Exercise brief
In the reply, include exactly the lines of the entries below from the first to the line with "([Raw]), and the", that line included.
----
(* ===== verification/NvfbcProbes.v ===== *)
(** * NvfbcProbes: probes/nvfbc/plank-capture-nvfbc-raw.cpp and plank-probe-nvfbc.cpp

    The capture that writes raw frames to its output, converted on the device when asked
    ([Raw]), and the probe that times captures and judges their timestamps ([Probe]).  CUDA,
    NvFBC, the clock and the output are the environment of [Calls]; device memory is a list of
    bytes, and the threads of a launch run in the order the environment answers. *)

From stdpp Require Import gmap sorting.
From S2P Require Import Prelude.
From S2P Require Import Endian.
From S2P Require Import Float32.
From S2P Require Import Calls.
From S2P Require Import BenchX264.
From S2P Require Import Playback.
From S2P Require Import VideoPipeline.
From S2P Require Import VideoSetup.
From Stdlib Require Import SpecFloat.
#[local] Open Scope Z_scope.

(** ** The drivers *)

Inductive handle := CudaLoader | CudaContext | CudaModule | FbcLibrary | FbcHandle | FbcCapture | HostBuffer | ConvertedBuffer.

#[export] Instance handle_eq_dec : EqDecision handle.
Proof. solve_decision. Defined.

(** What a status query and a grabbed frame report; a null device buffer is [None]. *)
Record status_info := mkStatus { bIsCapturePossible : bool; bCanCreateNow : bool; outputs : list (string * Z) }.
Record grab_info := mkGrab {
  device_buffer : option (list Z); dwWidth : Z; dwHeight : Z; dwByteSize : Z; bIsNewFrame : bool; dwMissedFrames : Z; ulTimestampUs : Z }.

Inductive request :=
  | Make (h : handle)
  | Free (h : handle)
  | Succeeds (name : string) (on : list handle)
  | GetStatus
  | CreateCapture (tracked : option Z)      (* an output, or the screen *)
  | Grab                                    (* the status and what it filled in *)
  | Alloc (h : handle) (size : Z)           (* the memory, as it is found *)
  | Launch (threads : Z)                    (* whether launch and synchronisation succeeded; the order of the threads *)
  | Copy (size : Z)
  | Write (data : list Z)
  | Now.                                    (* the steady clock, in nanoseconds *)

Definition answers (c : request) : Type :=
  match c with
  | Make _ | Succeeds _ _ | CreateCapture _ | Copy _ | Write _ => bool
  | Free _ => unit
  | GetStatus => option status_info
  | Grab => bool * grab_info
  | Alloc _ _ => option (list Z)
  | Launch _ => bool * list Z
  | Now => Z
  end.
----
Exercise response
(* ===== verification/NvfbcProbes.v ===== *)
(** * NvfbcProbes: probes/nvfbc/plank-capture-nvfbc-raw.cpp and plank-probe-nvfbc.cpp

    The capture that writes raw frames to its output, converted on the device when asked
    ([Raw]), and the probe that times captures and judges their timestamps ([Probe]).  CUDA,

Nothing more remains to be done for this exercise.